Efficacy and Safety of Peginterferon a-2a in Patients of Chronic Hepatitis B With Spontaneous Decline of HBV DNA

Phase 3

Completed

• Conditions: Antiviral Treatment of Chronic Hepatitis B
• Interventions: Drug: Pegasys(Roche); Drug: Entecavir

• Registration Number: NCT01892241
• Lead Sponsor: Third Affiliated Hospital, Sun Yat-Sen University

Brief Summary

Patients with spontaneous decline of HBV DNA were non-randomly assigned to accept peginterferon alfa-2a or entecavir therapy, or didn't accept any antiviral regiment.

Detailed Description

It was a prospective, non-randomized, open-label study that evaluated the efficacy and safety of pegasys treatment in chronic hepatitis B patients with spontaneous HBVDNA decline after acute exacerbation.Patients with spontaneous decline of HBV DNA(a decrease of HBV DNA levels of more than 2 log(10) IU/mL as compared to baseline before antiviral treatment) after acute exacerbation (ALT was 10-30ULN，TBIL was 2-20mg/ml，PTA\>60%)were non-randomly divided into 3 groups: group A, B and C. Before treatment, the patients were counselled on the advantages and disadvantages of taking peginterferon or nucleos(t)ide analogue, and the subsequential treatment were decided by themselves. Cases in group A receive 180µg of peginterferon alfa-2a (Pegasys,Roche) once weekly for 48 weeks. Group B and C were control group, cases in group B received an continual entecavir therapy(0.5 mg orally once daily) and those in group C didn't accept any antiviral regiment.

Study Timeline

• Study Start: 2010-01
• Study First Submitted: 2012-08-22
• Primary Completion: 2012-11
• Study Completion: 2013-02
• Study First Submitted QC: 2013-06-30
• Study First Posted: 2013-07-04
• Status Verified: 2013-09
• Last Update Submitted: 2013-09-28
• Last Update Posted: 2013-10-01

Recruitment & Eligibility

• Status: COMPLETED
• Sex: All
• Target Recruitment: 74

Inclusion Criteria

Not provided

Exclusion Criteria

Not provided

Study & Design

• Study Type: INTERVENTIONAL
• Study Design: PARALLEL

Arm && Interventions

Group	Intervention	Description
180µg of peginterferon alfa-2a	Pegasys(Roche)	Cases in group A receive 180µg of peginterferon alfa-2a (Pegasys,Roche) once weekly for 48 weeks.
Entecavir	Entecavir	cases in group B received an continual entecavir therapy(0.5 mg orally once daily)

Primary Outcome Measures

Name	Time	Method
Complete viralogic response	week 96	Complete viralogic response was defined as suppression of HBV DNA to the level below 60IU/mL(detected by Cobas Amplicor HBV Monitor Test, Roche Diagnostics).

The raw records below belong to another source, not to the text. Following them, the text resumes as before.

Lemma pump_reply_table_sound c m :
  table_sound c -> table_sound (snd (pump_reply m c)).
Proof.
  intros Hs. destruct (pump_reply_cases c m Hs) as [->|(i & k & _ & Hx & Hk & Hkx & Hp & ->)];
    [exact Hs|].
  intros x j Hj. cbn in Hj. cbn [snd set_calls set_xid_map calls].
  apply lookup_delete_Some in Hj as [Hne Hj].
  destruct (Hs _ _ Hj) as (k' & Hk' & Hkx' & Hp').
  assert (Hij : i <> j) by (intros ->; congruence).
  exists k'. rewrite list_lookup_insert_ne by exact Hij. auto.
Qed.

Lemma pump_reply_pending_registered c m :
  table_sound c -> pending_registered c -> pending_registered (snd (pump_reply m c)).
Proof.
  intros Hs Hr. destruct (pump_reply_cases c m Hs) as [->|(i & k & _ & Hx & Hk & Hkx & Hp & ->)];
    [exact Hr|].
  intros j kj Hj Hpj. cbn [snd set_calls set_xid_map calls xid_map] in *.
  destruct (decide (i = j)) as [->|Hij].
  - rewrite list_lookup_insert_eq in Hj by (eapply lookup_lt_Some; exact Hk).
    inversion Hj; subst kj. discriminate Hpj.
  - rewrite list_lookup_insert_ne in Hj by exact Hij.
    pose proof (Hr _ _ Hj Hpj) as Hreg.
    rewrite lookup_delete_ne; [exact Hreg|].
    intros Heq. rewrite <- Heq, Hx in Hreg. congruence.
Qed.

(** A resolved future is never touched again. *)
Lemma pump_reply_keeps_result c m (i : nat) (k : call) (r : SPLIT_MSG) :
  table_sound c -> calls c !! i = Some k -> c_fut k = Result r ->
  calls (snd (pump_reply m c)) !! i = Some k.
Proof.
  intros Hs Hk Hres.
  destruct (pump_reply_cases c m Hs) as [->|(j & kj & _ & Hx & Hkj & _ & Hp & ->)];
    [exact Hk|].
  cbn [snd set_calls calls]. rewrite list_lookup_insert_ne; [exact Hk|].
  intros ->. congruence.
Qed.

(** *** [send_call] *)

Lemma send_call_register_eq (proc_id x : Z) c :
  send_call_register proc_id x c =
    (Ok (length (calls c)),
     set_xid_map (<[x := length (calls c)]> (xid_map c))
       (set_calls (calls c ++ [mkCall x proc_id Pending false]) c)).
Proof. reflexivity. Qed.

Lemma send_call_write_state (fut : nat) (proc_id x : Z) (args : list value) c :
  let c' := snd (send_call_write fut proc_id x args c) in
  xid_map c' = xid_map c
  /\ (calls c' = calls c
      \/ fst (send_call_write fut proc_id x args c) = Ok tt
         /\ calls c' = alter (fun k => mkCall (c_xid k) (c_proc k) (c_fut k) true) fut (calls c)).
Proof.
  unfold send_call_write. destruct (transport c) as [t|]; [|cbn; auto].
  destruct (pack_args proc_id args c) as [packed|e]; [|cbn; auto].
  destruct (write_msg _ packed t) as [[[]|e] t']; cbn; auto.
Qed.

(** The state [send_call] leaves: unchanged when the connection could not be
    made, and otherwise one more activation, pending and registered under
    the transaction id. *)
Lemma send_call_state (proc_id : Z) (args : list value) (xid : option Z) (rand : Z)
    (conn : result TCPTransport) c :
  let x := match xid with None => gen_xid rand | Some x => x end in
  let c' := snd (send_call proc_id args xid rand conn c) in
  c' = c
  \/ xid_map c' = <[x := length (calls c)]> (xid_map c)
     /\ exists w, calls c' = calls c ++ [mkCall x proc_id Pending w].
Proof.
  intros x c'. subst c'. unfold send_call. fold x.
  unfold mbind, io_bind, bind, mret, io_ret, ret.
  set (c1 := (if bool_decide (transport c = None) then connect conn else _) c).
  assert (Hc1 : c1 = (Ok tt, c) \/ (exists e, c1 = (Raise e, c))
                \/ exists t, c1 = (Ok tt, set_transport t c)).
  { subst c1. case_bool_decide; [|auto]. destruct conn as [t|e]; cbn; eauto. }
  destruct Hc1 as [->|[[e ->]|[t ->]]]; [|left; reflexivity|].
  - right. rewrite send_call_register_eq.
    pose proof (send_call_write_state (length (calls c)) proc_id x args
                  (set_xid_map (<[x := length (calls c)]> (xid_map c))
                     (set_calls (calls c ++ [mkCall x proc_id Pending false]) c)))
      as [Hm Hc].
    destruct (send_call_write _ _ _ _ _) as [[[]|e] c2]; cbn [snd fst] in *;
      (split; [exact Hm|]); destruct Hc as [Hc|[_ Hc]]; rewrite Hc; cbn [calls set_xid_map set_calls];
      try (eexists; reflexivity);
      rewrite <- (Nat.add_0_r (length (calls c))), alter_app_r; eexists; reflexivity.
  - right. rewrite send_call_register_eq.
    pose proof (send_call_write_state (length (calls (set_transport t c))) proc_id x args
                  (set_xid_map (<[x := length (calls (set_transport t c))]>
                                  (xid_map (set_transport t c)))
                     (set_calls (calls (set_transport t c) ++ [mkCall x proc_id Pending false])
                        (set_transport t c))))
      as [Hm Hc].
    destruct (send_call_write _ _ _ _ _) as [[[]|e] c2]; cbn [snd fst] in *;
      (split; [exact Hm|]); destruct Hc as [Hc|[_ Hc]]; rewrite Hc;
      cbn [calls set_xid_map set_calls set_transport];
      try (eexists; reflexivity);
      rewrite <- (Nat.add_0_r (length (calls c))), alter_app_r; eexists; reflexivity.
Qed.
(** C1 on a new agent and the request "fix the bug in module.py", whatever
    the handlers do: the plan has four tasks, the run succeeds, and only the
    first and the third were dispatched and completed; the second and the
    fourth are still pending, and [total_tasks] is 2.  The list the loop
    iterates over is the list [pending_tasks] removes from. *)
Theorem C1_every_other_task_is_skipped
        (World : Type) (clock : nat -> string)
        (_execute_test_task _execute_implementation_task _execute_analysis_task
           _execute_debug_task : string -> gmap string Value -> World -> Exc TaskResult * World)
        (w : World) :
  Planner.tasks (Planner.create_plan bug_request)
  = ["Identify the bug location"; "Analyze root cause"; "Implement fix"; "Verify fix works"] /\
  exists response collected a',
    Core.agent_process_request World clock _execute_test_task _execute_implementation_task
      _execute_analysis_task _execute_debug_task bug_request (Core.new_agent World w)
    = Some (Core.Completed response 0 collected, a') /\
    Core.deref (Core.heap World a') 0 = ["Identify the bug location"; "Implement fix"] /\
    Core.deref (Core.heap World a') (Core.pending_tasks (Core.state World a'))
    = ["Analyze root cause"; "Verify fix works"] /\
    Core.total_tasks response = 2.
Proof.
  split; [vm_compute; reflexivity|].
  destruct (wired_request_every_other World clock _execute_test_task
              _execute_implementation_task _execute_analysis_task _execute_debug_task
              bug_request (Core.new_agent World w))
    as (a' & Hrun & Hdone & Hcompleted & Hpending & _).
  { unfold well_formed. cbn. lia. }
  replace (Planner.tasks (Planner.create_plan bug_request)) with Planner.debug_tasks
    in * by (vm_compute; reflexivity).
  eexists _, _, a'. split; [exact Hrun|].
  split; [exact Hcompleted|]. split; [exact Hpending|].
  now rewrite synthesize_total, run_tasks_length.
Qed.

(* ===================================================================== *)
(** * Orchestrator: errors *)
(* ===================================================================== *)

Section DispatcherErrors.

Variable World : Type.
Variable _execute_test_task : string -> gmap string Value -> World -> Exc TaskResult * World.
Variable _execute_implementation_task : string -> gmap string Value -> World -> Exc TaskResult * World.
Variable _execute_analysis_task : string -> gmap string Value -> World -> Exc TaskResult * World.
Variable _execute_debug_task : string -> gmap string Value -> World -> Exc TaskResult * World.

Abbreviation handler_of task :=
  (Executor.run_handler World _execute_test_task _execute_implementation_task
                        _execute_analysis_task _execute_debug_task (Executor.route task) task).

(** An exception of the handler becomes the failure result; a result of the
    handler is passed on. *)
Lemma execute_task_catches (task e : string) (ctx : gmap string Value) (w w' : World) :
  handler_of task ctx w = (inl e, w') ->
  Executor.execute_task World _execute_test_task _execute_implementation_task
    _execute_analysis_task _execute_debug_task task ctx w
  = (Executor.failure_result e task, w').
Proof. intros H. unfold Executor.execute_task. now rewrite H. Qed.
(** * The Kubernetes client of teresa-api: reconcile, patch and pod-run logic

    A shallow embedding of [pkg/server/k8s/client.go].  Calls that leave the
    process (the cluster's resource store, the log endpoint, timers) are
    answered by a [World]; functions of the package that are declared outside
    [client.go] are gathered in a [Package] and left open.  Every modelled
    function records the calls it makes as a list of [Event]s, in program
    order, next to the value it returns.

    The goroutine of [PodRun] is embedded as the sequential program it is.
    It talks to the caller of [PodRun] through a pipe and an unbuffered
    channel: a write to the pipe returns when the caller has read the data,
    the send on the channel returns when the caller receives, and either
    blocks the goroutine for as long as the caller does not.  The caller is a
    parameter of the model ([Consumer]), and a call that has not returned is
    [Unfinished].  Real time is replaced by the number of ticks a poller
    delivers before its timeout closes its channel; a poller without timeout
    never closes it, and such a poll is followed for a number of ticks that
    is a parameter of the model. *)

From Stdlib Require Import ZArith Ascii.
From stdpp Require Import base gmap strings list.

Local Open Scope Z_scope.
Local Open Scope string_scope.
Local Open Scope list_scope.

(** ** Errors *)

(** Reasons of an API status error ([metav1.StatusReason]). *)
Inductive StatusReason :=
| StatusReasonNotFound
| StatusReasonAlreadyExists
| StatusReasonForbidden
| StatusReasonConflict
| StatusReasonInvalid
| StatusReasonUnknown.

(** Go's [error] values met in [client.go].  A Go [error] that may be [nil]
    is an [option error]. *)
Inductive error :=
| StatusError (reason : StatusReason)      (* an error answered by the API server *)
| ErrWaitTimeout                           (* wait.ErrWaitTimeout *)
| ErrPodRunFailed                          (* package variable, declared outside client.go *)
| ErrPodStillRunning                       (* package variable, declared outside client.go *)
| ErrOther (msg : string)                  (* any other failure: transport, encoding, ... *)
| Wrapped (cause : error) (msg : string).  (* errors.Wrap(cause, msg) with cause != nil *)

(** [errors.Wrap]: wrapping [nil] gives [nil]. *)
Definition Wrap (err : option error) (msg : string) : option error :=
  match err with
  | None => None
  | Some e => Some (Wrapped e msg)
  end.

(** ** Data *)

(** [time.Duration], in nanoseconds. *)
Definition Duration := Z.
Definition Second : Duration := 1000000000.
Definition Minute : Duration := 60 * Second.

(** [k8sv1.PodPhase] is a string type. *)
Definition PodPhase := string.
Definition PodPending : PodPhase := "Pending".
Definition PodRunning : PodPhase := "Running".
Definition PodSucceeded : PodPhase := "Succeeded".
Definition PodFailed : PodPhase := "Failed".
Definition PodUnknown : PodPhase := "Unknown".

Record ContainerStateTerminated := {
  ExitCode : Z;                            (* int32 *)
  Reason : string
}.

(** [k8sv1.ContainerStatus], with [State.Terminated] (a pointer) as an option. *)
Record ContainerStatus := {
  ContainerName : string;
  Terminated : option ContainerStateTerminated
}.

Record PodStatus := {
  Phase : PodPhase;
  ContainerStatuses : list ContainerStatus
}.

(** [k8sv1.Pod]: identity and status. *)
Record Pod := {
  PodNamespace : string;
  PodName : string;
  Status : PodStatus
}.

Secondary Outcome Measures

Name	Time	Method
Sick leave in patients in different groups	week 48,72 and 96
HBsAg loss and seroconversion	week 24,48,72 and 96	HBsAg loss was defined as HBsAg titre less than 0.05 IU/mL and the HBsAg seroconversion was defined as the loss of HBsAg and the presence of anti-HBs antibody. HBeAg seroconversion was defined as disappearance of HBeAg and appearance of anti-HBe antibody, while HBeAg loss was defined as disappearance of HBeAg only.
ALT normalization	week 24,48,72 and 96	ALT normalization was defined as ALT level less than 40 IU/L(determined by a sequential multiple autoanalyzer).